DATA TO EXAMINE Block Start

(** X15.  When [extract_text] returns a failure, [main] exits with status
    1, having written nothing to the standard output and one line,
    "Error: " followed by the error of the failure, to the standard error;
    so it does whenever the selector is not the all-keyword and has a
    malformed token.  When [extract_text] succeeds, [main] exits with
    status 0 and has written nothing to the standard error. *)
Theorem main_exit_status
    `{Rendering} {V : Type} `{!Py.Str V} (pdf : document V)
    (args : namespace) :
  (forall e,
     extract_text (args_file args) pdf (PagesStr (args_pages args))
       (negb (args_no_metadata args)) = Failure e ->
     exit_status (main pdf args) = 1 /\
     stdout (main pdf args) = "" /\
     stderr (main pdf args)
       = "Error: " +:+ exn_message e +:+ String Py.newline "") /\
  (forall tok,
     Py.lower (args_pages args) <> "all" ->
     tok ∈ Py.split "," (args_pages args) ->
     malformed tok = true ->
     exit_status (main pdf args) = 1 /\
     stdout (main pdf args) = "" /\
     exists e,
       stderr (main pdf args)
         = "Error: " +:+ exn_message e +:+ String Py.newline "") /\
  (forall r,
     extract_text (args_file args) pdf (PagesStr (args_pages args))
       (negb (args_no_metadata args)) = Success r ->
     exit_status (main pdf args) = 0 /\ stderr (main pdf args) = "").
Proof.
  split; [|split].
  - intros e He. by rewrite (main_Failure _ _ _ He).
  - intros tok Hall Hin Hbad.
    destruct (malformed_token_raises _ (Z.of_nat (length (doc_pages pdf)))
                _ Hall Hin Hbad) as [e He].
    assert (extract_text (args_file args) pdf (PagesStr (args_pages args))
              (negb (args_no_metadata args)) = Failure e) as Hr.
    { unfold extract_text. rewrite extract_text_traced_eq. simpl.
      by rewrite He. }
    rewrite (main_Failure _ _ _ Hr). simpl. eauto.
  - intros r Hr. by rewrite (main_Success _ _ _ Hr).
Qed.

DATA TO EXAMINE Block End

Print the line that contains "assert (extract_text (args_file", then every later line of the entries above up to and including the last, all exactly as written.

• [ANSWER]:
    assert (extract_text (args_file args) pdf (PagesStr (args_pages args))
              (negb (args_no_metadata args)) = Failure e) as Hr.
    { unfold extract_text. rewrite extract_text_traced_eq. simpl.
      by rewrite He. }
    rewrite (main_Failure _ _ _ Hr). simpl. eauto.
  - intros r Hr. by rewrite (main_Success _ _ _ Hr).
Qed.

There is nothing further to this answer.